5. The waste heat recovery device of a forging furnace according to claim 4, wherein: the novel forging furnace is characterized in that a protective strip (303) is fixedly arranged at one end of each blade (302), an electric wire is inserted into the protective strip (303), the protective strip (303) is inserted into the outer surface of the forging furnace (1), an exhaust pipe (304) is fixedly arranged on the upper surface of the connecting cylinder (301), and the exhaust pipe (304) is communicated with the connecting cylinder (301).
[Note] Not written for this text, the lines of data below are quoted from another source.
(* ===== verification/Segment.v ===== *)
(** * The chunk-log segment ([crates/tartine-core/src/segment.rs])

    Records are appended to a segment behind a magic number and a checksum;
    after a crash [scan] finds how far the writer got.  The definitions
    follow the source; the proofs instantiate [Framing].  The life of a
    segment (appends, failed appends, syncs, crashes, losses of power and
    recoveries) is a step relation, and the durability theorems are by
    induction on it. *)

From Stdlib Require Import ZArith Lia.
From S2P Require Import Prelude Crc32c Disk Framing.

Definition SEGMENT_SIZE_BYTES : Z := 256 * 1024 * 1024.
Definition RECORD_MAGIC : Z := 0x54415243.
Definition HEADER_LEN : nat := (4 + 8 + 8 + 4 + 4)%nat.

(** [Record]. *)
Record SegRecord := {
  sr_inode : Z;
  sr_chunk_seq : Z;
  sr_checksum : Z;
  sr_payload : list byte;
}.

(** [Record::new]. *)
Definition Record_new (inode chunk_seq : Z) (payload : list byte) : SegRecord :=
  {| sr_inode := inode; sr_chunk_seq := chunk_seq; sr_checksum := checksum payload;
     sr_payload := payload |}.

Definition encode (r : SegRecord) : list byte :=
  to_le 4 RECORD_MAGIC ++ to_le 8 (sr_inode r) ++ to_le 8 (sr_chunk_seq r) ++
  to_le 4 (sr_checksum r) ++ to_le 4 (as_u32 (Zlen (sr_payload r))) ++ sr_payload r.

(** [SegmentWriter]. *)
Record SegmentWriter (D : Type) := { sw_disk : D; sw_base_offset : Z; sw_cursor : Z }.
Arguments sw_disk {D} _.
Arguments sw_base_offset {D} _.
Arguments sw_cursor {D} _.

Record ScanResult := { records : list SegRecord; resume_at : Z; corruption_at : option Z }.

Section Ops.
Context {W D : Type} `{Disk W D}.

Definition SegmentWriter_new (d : D) (base_offset : Z) : SegmentWriter D :=
  {| sw_disk := d; sw_base_offset := base_offset; sw_cursor := 0 |}.

Definition SegmentWriter_resume (d : D) (base_offset resume_at : Z) : SegmentWriter D :=
  {| sw_disk := d; sw_base_offset := base_offset; sw_cursor := resume_at |}.

Definition remaining (s : SegmentWriter D) : Z := Z.max 0 (SEGMENT_SIZE_BYTES - sw_cursor s).

Definition append (r : SegRecord) : io (W * SegmentWriter D) io_error Z :=
  let encoded := encode r in
  let! s := io_self in
  if remaining s <? Zlen encoded then io_err WriteZero
  else
    let offset := as_u64 (sw_base_offset s + sw_cursor s) in
    let! _ := io_world (write_at (sw_disk s) offset encoded) in
    let! _ := io_set_self {| sw_disk := sw_disk s; sw_base_offset := sw_base_offset s;
                             sw_cursor := as_u64 (sw_cursor s + Zlen encoded) |} in
    io_ret offset.

Definition SegmentWriter_sync : io (W * SegmentWriter D) io_error unit :=
  let! s := io_self in io_world (sync (sw_disk s)).

(** The body of the [loop] of [scan]; a [break] carries the result. *)
Definition scan_loop (d : D) (base_offset : Z) (w : W) (st : Z * list SegRecord) :
    (Z * list SegRecord) + ScanResult :=
  let '(cursor, rs) := st in
  let done c := inr {| records := rs; resume_at := cursor; corruption_at := c |} in
  if SEGMENT_SIZE_BYTES <? cursor + Z.of_nat HEADER_LEN then done None
  else match read_at d (as_u64 (base_offset + cursor)) HEADER_LEN w with
  | Ok header =>
      if bool_decide (field header 0 4 <> to_le 4 RECORD_MAGIC) then done None
      else
        let inode := from_le (field header 4 12) in
        let chunk_seq := from_le (field header 12 20) in
        let sum := from_le (field header 20 24) in
        let len := from_le (field header 24 28) in
        if SEGMENT_SIZE_BYTES <? cursor + Z.of_nat HEADER_LEN + len then done None
        else match read_at d (as_u64 (base_offset + cursor + Z.of_nat HEADER_LEN))
                     (Z.to_nat len) w with
        | Ok payload =>
            if negb (checksum payload =? sum) then done (Some cursor)
            else inl (cursor + Z.of_nat HEADER_LEN + len,
                      rs ++ [{| sr_inode := inode; sr_chunk_seq := chunk_seq;
                                sr_checksum := sum; sr_payload := payload |}])
        | _ => done None
        end
  | _ => done None
  end.

(** [scan].  The fuel (one round per possible header, plus two) is never
    used up, so the [Panic] is dead. *)
Definition scan (d : D) (base_offset : Z) (w : W) : result io_error ScanResult :=
  match loop_pos (scan_loop d base_offset w)
          (Z.to_pos (SEGMENT_SIZE_BYTES / Z.of_nat HEADER_LEN + 2)) (0, []) with
  | inr r => Ok r
  | inl _ => Panic
  end.
End Ops.

(** ** The segment as a frame format *)

Definition wf_record (r : SegRecord) : Prop :=
  u64 (sr_inode r) /\ u64 (sr_chunk_seq r) /\ u32 (Zlen (sr_payload r)) /\
  sr_checksum r = checksum (sr_payload r).

Definition seg_format : Format SegRecord (Z * Z * Z) := {|
  hdr_len := HEADER_LEN;
  cap := SEGMENT_SIZE_BYTES;
  parse_hdr h :=
    if bool_decide (field h 0 4 <> to_le 4 RECORD_MAGIC) then None
    else Some (from_le (field h 4 12), from_le (field h 12 20), from_le (field h 20 24),
               from_le (field h 24 28));
  check_payload a p :=
    let '(i, s, c) := a in
    if negb (checksum p =? c) then None
    else Some {| sr_inode := i; sr_chunk_seq := s; sr_checksum := c; sr_payload := p |};
  enc := encode;
  wf_entry_of := wf_record;
|}.

Lemma length_encode r : length (encode r) = (HEADER_LEN + length (sr_payload r))%nat.
Proof. unfold encode, HEADER_LEN. len. Qed.

Lemma Zlen_encode r : Zlen (encode r) = 28 + Zlen (sr_payload r).
Proof. unfold Zlen. rewrite length_encode. unfold HEADER_LEN. lia. Qed.
Lemma targets_reference_witness :
  @targets hash_iter_reversed demo_pool_map 5 1 de_is_data = Some (topk 1 5 (canonical demo_pool_map de_is_data)).
Proof. exact (targets_reference demo_pool_map 5 1 de_is_data demo_placeable hash_iter_reversed). Defined.

Lemma place_redundancy_on_pool_witness :
  exists l, (forall HI : HashIter,
    @place_redundancy HI demo_pool_map (Replicated [Pinned 7; AnyOfClass None; AnyOfClass (Some Nvme)]) 5 de_is_data = Ok l) /\
    length l = 3%nat.
Proof.
  destruct (place_redundancy_on_pool demo_pool_map [Pinned 7; AnyOfClass None; AnyOfClass (Some Nvme)] 5 de_is_data
    demo_placeable) as (l & H1 & H2 & _).
  - repeat constructor. discriminate.
  - exists l. exact (conj H1 H2).
Defined.

Example placement_demo :
  @place_redundancy hash_iter_reversed demo_pool_map (Replicated [Pinned 7; AnyOfClass None; AnyOfClass (Some Nvme)]) 5 de_is_data
  = Ok [Some 7; Some (2 ^ 100); None].
Proof. vm_compute. reflexivity. Qed.
(* ===== verification/FuseWritePath.v ===== *)
(** * The prototype's write-path adapter ([crates/tartine-fuse/src/write_path.rs])

    The typed wrapper over the kernel core's decisions.  An [unreachable!]
    arm or a failed [assert!] is [Panic]. *)

From Stdlib Require Import ZArith Lia.
From S2P Require Import Prelude Proto KWritePath.

Definition mode_to_u32 (mode : InodeMode) : Z :=
  match mode with
  | AppendOnly => MODE_APPEND_ONLY
  | Converting => MODE_CONVERTING
  | Writable => MODE_WRITABLE
  end.

Definition u32_to_mode {E} (mode : Z) : result E InodeMode :=
  if mode =? MODE_APPEND_ONLY then Ok AppendOnly
  else if mode =? MODE_CONVERTING then Ok Converting
  else if mode =? MODE_WRITABLE then Ok Writable
  else Panic.

Inductive WriteError := NotAppendOnlyOrder | RandomWriteDenied | ConversionInProgress.
Inductive WriteKind := WkAppend | RandomWrite.

Definition classify_write (inode : InodeRecord) (offset : Z) (len : nat) : result WriteError WriteKind :=
  let code := tartine_classify_write (mode_to_u32 (ir_mode inode)) (ir_size inode) offset in
  if code =? WRITE_KIND_APPEND then Ok WkAppend
  else if code =? WRITE_KIND_RANDOM then Ok RandomWrite
  else if code =? ERR_NOT_APPEND_ORDER then Err NotAppendOnlyOrder
  else if code =? ERR_CONVERSION_IN_PROGRESS then Err ConversionInProgress
  else Panic.

Definition truncate_allowed (inode : InodeRecord) : result WriteError unit :=
  let code := tartine_truncate_allowed (mode_to_u32 (ir_mode inode)) in
  if code =? 0 then Ok tt
  else if code =? ERR_RANDOM_WRITE_DENIED then Err RandomWriteDenied
  else Panic.

Inductive ConvertError := AlreadyWritable | AlreadyConverting.

(** [&mut inode]: the record after the call, and the result. *)
Definition begin_convert (inode : InodeRecord) : InodeRecord * result ConvertError unit :=
  let code := tartine_begin_convert (mode_to_u32 (ir_mode inode)) in
  if code =? ERR_ALREADY_WRITABLE then (inode, Err AlreadyWritable)
  else if code =? ERR_ALREADY_CONVERTING then (inode, Err AlreadyConverting)
  else if 0 <=? code then
    match u32_to_mode (E := ConvertError) code with
    | Ok m => (set_mode m inode, Ok tt)
    | _ => (inode, Panic)
    end
  else (inode, Panic).

Definition complete_convert (inode : InodeRecord) (extents : list Extent) : result unit InodeRecord :=
  let new_mode := tartine_complete_convert (mode_to_u32 (ir_mode inode)) in
  if negb (0 <=? new_mode) then Panic
  else
    let inode := set_data (Extents extents) inode in
    let? m := u32_to_mode new_mode in Ok (set_mode m inode).

(** The adapter's answers, branch by branch.  No call panics except
    [complete_convert] outside of a conversion; an append-only or converting
    file takes exactly the writes at its end and no truncation, a writable one
    takes everything, and a conversion begins only from append-only. *)
Theorem write_path_adapter inode offset len extents :
  classify_write inode offset len =
    match ir_mode inode with
    | AppendOnly => if offset =? ir_size inode then Ok WkAppend else Err NotAppendOnlyOrder
    | Converting => if offset =? ir_size inode then Ok WkAppend else Err ConversionInProgress
    | Writable => Ok RandomWrite
    end /\
  truncate_allowed inode =
    match ir_mode inode with Writable => Ok tt | _ => Err RandomWriteDenied end /\
  begin_convert inode =
    match ir_mode inode with
    | AppendOnly => (set_mode Converting inode, Ok tt)
    | Converting => (inode, Err AlreadyConverting)
    | Writable => (inode, Err AlreadyWritable)
    end /\
  complete_convert inode extents =
    match ir_mode inode with
    | Converting => Ok (set_mode Writable (set_data (Extents extents) inode))
    | _ => Panic
    end.
Proof.
  unfold classify_write, truncate_allowed, begin_convert, complete_convert, tartine_classify_write.
  destruct (ir_mode inode); simpl; repeat split; destruct (offset =? ir_size inode); reflexivity.
Qed.
(* ===== verification/RedundancySpec.v ===== *)
(** * The redundancy grammar ([crates/tartine-core/src/redundancy_spec.rs])

    A [str] is a list of Unicode scalar values.  The pieces of the standard
    library the parser uses are written out: [trim], [strip_prefix],
    [split_once], [split], and integer parsing with its optional sign and its
    overflow check. *)

From Stdlib Require Import ZArith Lia Strings.String Strings.Ascii.
From S2P Require Import Prelude Proto KPlacement Codec.
#[local] Open Scope list_scope.

Definition chars : Type := list Z.

(** A literal. *)
Definition lit (s : string) : chars := (fun a => Z.of_N (N_of_ascii a)) <$> list_ascii_of_string s.

(** [char::is_whitespace]: the Unicode property White_Space. *)
Definition is_whitespace (c : Z) : bool :=
  ((9 <=? c) && (c <=? 13)) || (c =? 32) || (c =? 0x85) || (c =? 0xa0) || (c =? 0x1680) ||
  ((0x2000 <=? c) && (c <=? 0x200a)) || (c =? 0x2028) || (c =? 0x2029) || (c =? 0x202f) ||
  (c =? 0x205f) || (c =? 0x3000).

Fixpoint trim_start (s : chars) : chars :=
  match s with
  | c :: s' => if is_whitespace c then trim_start s' else s
  | [] => []
  end.
Definition trim (s : chars) : chars := rev (trim_start (rev (trim_start s))).

Fixpoint strip_prefix (p s : chars) : option chars :=
  match p, s with
  | [], _ => Some s
  | a :: p', b :: s' => if a =? b then strip_prefix p' s' else None
  | _ :: _, [] => None
  end.

(** [split_once(c)]: before and after the first [c]. *)
Fixpoint split_once (c : Z) (s : chars) : option (chars * chars) :=
  match s with
  | [] => None
  | b :: s' => if b =? c then Some ([], s') else
      match split_once c s' with Some (x, y) => Some (b :: x, y) | None => None end
  end.
(* ===== verification/Store.v ===== *)
(** * The metadata store ([crates/tartine-meta/src/store.rs])

    [MetaStore] logs every operation through the replicator and keeps the
    materialised state in a [redb] database that it rebuilds from the log
    when it opens.  Definitions only; [StoreSpec] holds the abstract state,
    [StoreRefine] the proofs. *)

From Stdlib Require Import ZArith Lia.
From S2P Require Import Prelude Proto KWritePath Disk Wal Codec Replicator Redb.

(** [dir_key]: parent inode (8 bytes LE), then the name. *)
Definition dir_key (parent : InodeId) (name : list byte) : list byte := to_le 8 parent ++ name.

(** The messages of [MetaStoreError::InvalidOp]. *)
Inductive invalid_op :=
  | AppendChunkToExtents
  | BeginConvertTwice
  | CompleteConvertOutOfOrder
  | UpdateExtentsNotWritable
  | NoSuchInode.

Inductive MetaStoreError :=
  | CommitErr (e : CommitError)
  | RedbErr (e : redb_error)
  | RedbUtf8
  | IoErr (e : io_error)
  | InvalidOp (m : invalid_op).

Record MetaStore (D DB : Type) := {
  ms_replicator : MetaReplicator D;
  ms_wal_base_offset : Z;
  ms_wal_cursor : Z;
  ms_db : DB;
  ms_next_inode : InodeId;
}.
Arguments ms_replicator {D DB} _.
Arguments ms_wal_base_offset {D DB} _.
Arguments ms_wal_cursor {D DB} _.
Arguments ms_db {D DB} _.
Arguments ms_next_inode {D DB} _.

Definition mode_to_u32 (m : InodeMode) : Z :=
  match m with
  | AppendOnly => MODE_APPEND_ONLY
  | Converting => MODE_CONVERTING
  | Writable => MODE_WRITABLE
  end.

(** [unreachable!] for anything but a mode. *)
Definition u32_to_mode {E} (m : Z) : result E InodeMode :=
  if m =? MODE_APPEND_ONLY then Ok AppendOnly
  else if m =? MODE_CONVERTING then Ok Converting
  else if m =? MODE_WRITABLE then Ok Writable
  else Panic.

Section Store.
Context {W D DB : Type} `{!Disk W D} `{!Redb DB} `{!HashIter}.
Abbreviation Store := (MetaStore D DB).

Definition set_replicator (r : MetaReplicator D) (s : Store) : Store :=
  {| ms_replicator := r; ms_wal_base_offset := ms_wal_base_offset s;
     ms_wal_cursor := ms_wal_cursor s; ms_db := ms_db s; ms_next_inode := ms_next_inode s |}.
Definition set_wal_cursor (c : Z) (s : Store) : Store :=
  {| ms_replicator := ms_replicator s; ms_wal_base_offset := ms_wal_base_offset s;
     ms_wal_cursor := c; ms_db := ms_db s; ms_next_inode := ms_next_inode s |}.
Definition set_db (db : DB) (s : Store) : Store :=
  {| ms_replicator := ms_replicator s; ms_wal_base_offset := ms_wal_base_offset s;
     ms_wal_cursor := ms_wal_cursor s; ms_db := db; ms_next_inode := ms_next_inode s |}.
Definition set_next_inode (n : InodeId) (s : Store) : Store :=
  {| ms_replicator := ms_replicator s; ms_wal_base_offset := ms_wal_base_offset s;
     ms_wal_cursor := ms_wal_cursor s; ms_db := ms_db s; ms_next_inode := n |}.

(** [read_inode]: the record in the table, or [InvalidOp]. *)
Definition read_inode (t : WTxn) (id : InodeId) : result MetaStoreError InodeRecord :=
  let? o := map_err RedbErr (inodes_get t id) in
  let? bytes := ok_or o (InvalidOp NoSuchInode) in
  unwrap (run_dec decode_inode_record bytes).

Definition write_inode (t : WTxn) (rec : InodeRecord) : result MetaStoreError WTxn :=
  map_err RedbErr (inodes_insert t (ir_inode rec) (encode_inode_record rec)).

(** The [match op] of [apply_locally], inside the transaction. *)
Definition apply_in_txn (op : MetaOp) (t : WTxn) : io Store MetaStoreError WTxn :=
  match op with
  | CreateInode rec =>
      let! s := io_get in
      let! _ := (fun _ => (set_next_inode (Z.max (ms_next_inode s) (as_u64 (ir_inode rec + 1))) s, Ok tt)) in
      io_lift (map_err RedbErr (inodes_insert t (ir_inode rec) (encode_inode_record rec)))
  | Link parent name child => io_lift (map_err RedbErr (dirs_insert t (dir_key parent name) child))
  | Unlink parent name => io_lift (map_err RedbErr (dirs_remove t (dir_key parent name)))
  | AppendChunk inode chunk => io_lift (
      let? rec := read_inode t inode in
      match ir_data rec with
      | ChunkLog chunks =>
          let rec := set_data (ChunkLog (chunks ++ [chunk])) rec in
          write_inode t (set_size (as_u64 (ir_size rec + cp_len chunk)) rec)
      | Extents _ => Err (InvalidOp AppendChunkToExtents)
      end)
  | BeginConvert inode => io_lift (
      let? rec := read_inode t inode in
      let new_mode := tartine_begin_convert (mode_to_u32 (ir_mode rec)) in
      if new_mode <? 0 then Err (InvalidOp BeginConvertTwice)
      else let? m := u32_to_mode new_mode in write_inode t (set_mode m rec))
  | CompleteConvert inode extents => io_lift (
      let? rec := read_inode t inode in
      let new_mode := tartine_complete_convert (mode_to_u32 (ir_mode rec)) in
      if new_mode <? 0 then Err (InvalidOp CompleteConvertOutOfOrder)
      else let? m := u32_to_mode new_mode in
           write_inode t (set_data (Extents extents) (set_mode m rec)))
  | SetRedundancyScheme inode scheme => io_lift (
      let? rec := read_inode t inode in write_inode t (set_redundancy_of scheme rec))
  | UpdateExtents inode extents => io_lift (
      let? rec := read_inode t inode in
      if bool_decide (ir_mode rec <> Writable) then Err (InvalidOp UpdateExtentsNotWritable)
      else
        let size := foldr Z.max 0 ((fun x => as_u64 (ex_file_offset x + ex_len x)) <$> extents) in
        write_inode t (set_data (Extents extents) (set_size size rec)))
  | PoolMapChange _ | MetaGroupChange _ => io_ret t
  end.

(** A transaction that is not committed is dropped, so an early return
    leaves the database as it was. *)
Definition apply_locally (op : MetaOp) : io Store MetaStoreError unit :=
  let! s := io_get in
  let! t := io_lift (map_err RedbErr (begin_write (ms_db s))) in
  let! _ := io_lift (map_err RedbErr (w_open_table t INODES)) in
  let! _ := io_lift (map_err RedbErr (w_open_table t DIR_ENTRIES)) in
  let! t := apply_in_txn op t in
  fun s => let '(db, r) := txn_commit t (ms_db s) in (set_db db s, map_err RedbErr r).

(** [apply]. *)
Definition apply (op : MetaOp) : io (W * Store) MetaStoreError unit :=
  let payload := encode_op op in
  let frame := build_frame payload in
  let! s := io_self in
  let offset := as_u64 (ms_wal_base_offset s + ms_wal_cursor s) in
  let! _ := (fun ws =>
    match commit (ms_replicator s) frame offset ws.1 with
    | (w', Ok _) => ((w', ws.2), Ok tt)
    | (w', Err (BackupUnavailable _)) =>
        ((w', set_replicator (fence_backup (ms_replicator ws.2)) ws.2), Ok tt)
    | (w', Err (PrimaryUnavailable e)) => ((w', ws.2), Err (CommitErr (PrimaryUnavailable e)))
    | (w', Panic) => ((w', ws.2), Panic)
    end) in
  let! s := io_self in
  let! _ := io_set_self (set_wal_cursor (as_u64 (ms_wal_cursor s + Zlen frame)) s) in
  io_on_self (apply_locally op).

Fixpoint replay (payloads : list (list byte)) : io Store MetaStoreError unit :=
  match payloads with
  | [] => io_ret tt
  | payload :: rest =>
      let! op := io_lift (unwrap (decode_op payload)) in
      let! _ := apply_locally op in
      replay rest
  end.

(** [open]: scan the log at offset 0, recreate the database with its two
    tables, replay. *)
Definition open (group : MetaGroup) (primary : D) (backup : option D) (w : W) :
    result MetaStoreError Store :=
  let? scan := map_err IoErr (Wal.scan primary 0 w) in
  let? db := map_err RedbErr db_recreate in
  let? t := map_err RedbErr (begin_write db) in
  let? _ := map_err RedbErr (w_open_table t INODES) in
  let? _ := map_err RedbErr (w_open_table t DIR_ENTRIES) in
  let '(db, r) := txn_commit t db in
  let? _ := map_err RedbErr r in
  let store := {| ms_replicator := MetaReplicator_new group primary backup;
                  ms_wal_base_offset := 0; ms_wal_cursor := Wal.resume_at scan;
                  ms_db := db; ms_next_inode := 1 |} in
  let '(store, r) := replay (Wal.entries scan) store in
  let? _ := r in Ok store.

Definition group (s : Store) : MetaGroup := mr_group (ms_replicator s).

Definition alloc_inode (s : Store) : Store * InodeId :=
  (set_next_inode (as_u64 (ms_next_inode s + 1)) s, ms_next_inode s).

Definition get_inode (s : Store) (id : InodeId) : result MetaStoreError (option InodeRecord) :=
  let? t := map_err RedbErr (begin_read (ms_db s)) in
  let? _ := map_err RedbErr (r_open_table t INODES) in
  let? o := map_err RedbErr (r_inodes_get t id) in
  match o with
  | Some bytes => let? r := unwrap (run_dec decode_inode_record bytes) in Ok (Some r)
  | None => Ok None
  end.

Definition lookup_entry (s : Store) (parent : InodeId) (name : list byte) :
    result MetaStoreError (option InodeId) :=
  let? t := map_err RedbErr (begin_read (ms_db s)) in
  let? _ := map_err RedbErr (r_open_table t DIR_ENTRIES) in
  map_err RedbErr (r_dirs_get t (dir_key parent name)).

(** The [for] loop of [readdir] over the range's items. *)
Fixpoint readdir_loop (prefix : list byte) (items : list (result redb_error (list byte * Z))) :
    result MetaStoreError (list (list byte * InodeId)) :=
  match items with
  | [] => Ok []
  | item :: rest =>
      let? (key, value) := map_err RedbErr item in
      if bool_decide (take 8 key <> prefix) then Ok []
      else if utf8_valid (drop 8 key) then
        let? out := readdir_loop prefix rest in Ok ((drop 8 key, value) :: out)
      else Err RedbUtf8
  end.

Definition readdir (s : Store) (parent : InodeId) : result MetaStoreError (list (list byte * InodeId)) :=
  let? t := map_err RedbErr (begin_read (ms_db s)) in
  let? _ := map_err RedbErr (r_open_table t DIR_ENTRIES) in
  let prefix := to_le 8 parent in
  let? items := map_err RedbErr (r_dirs_range t prefix) in
  readdir_loop prefix items.
End Store.
(* ===== verification/StoreRefine.v ===== *)
(** * The metadata store refines its specification

    [refines] relates a store to an abstract state: its tables hold the
    encodings of the abstract inodes and directory entries.  One operation at
    a time first ([apply_locally]), then the replay of a log ([open]), then
    the life of a store (applies, failed commits, crashes and reopenings) as a
    step relation, with the recovery theorems. *)

From Stdlib Require Import ZArith Lia.
From stdpp Require Import sorting.
From S2P Require Import Prelude Proto KWritePath Disk Framing Wal Codec Replicator Redb Store StoreSpec.

Lemma dir_key_inj p n p' n' :
  u64 p -> u64 p' -> dir_key p n = dir_key p' n' -> p = p' /\ n = n'.
Proof.
  intros Hp Hp' E. unfold dir_key in E. apply app_inj_1 in E as [E1 E2]; [|now rewrite !length_to_le].
  split; [|exact E2]. now apply (to_le_inj 8 64).
Qed.

(** The tables hold the abstract state. *)
Record tables_refine (tb : tables) (m : meta) : Prop := {
  ref_inodes : t_inodes tb = encode_inode_record <$> m_inodes m;
  ref_dirs : forall p n, u64 p -> t_dirs tb !! dir_key p n = m_dirs m !! (p, n);
  ref_keys : forall k v, t_dirs tb !! k = Some v -> exists p n, u64 p /\ k = dir_key p n;
}.

Lemma tables_refine_init : tables_refine no_tables meta_init.
Proof.
  split; simpl; [now rewrite fmap_empty| |].
  - intros. now rewrite !lookup_empty.
  - intros k v E. now rewrite lookup_empty in E.
Qed.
6. The waste heat recovery device of a forging furnace according to claim 4, wherein: the conduction assembly (2) comprises a fan (201), the fan (201) is fixedly arranged at one end of the forging furnace (1), an air suction pipe (202) is fixedly arranged on the upper surface of the fan (201), and the air suction pipe (202) is inserted into the first mesh (105).

7. The apparatus for recovering waste heat of forging furnace as recited in claim 6, wherein: an air outlet pipe (203) is fixedly arranged on the lower surface of the fan (201), and the air outlet pipe (203) is inserted into the conduction bin (106).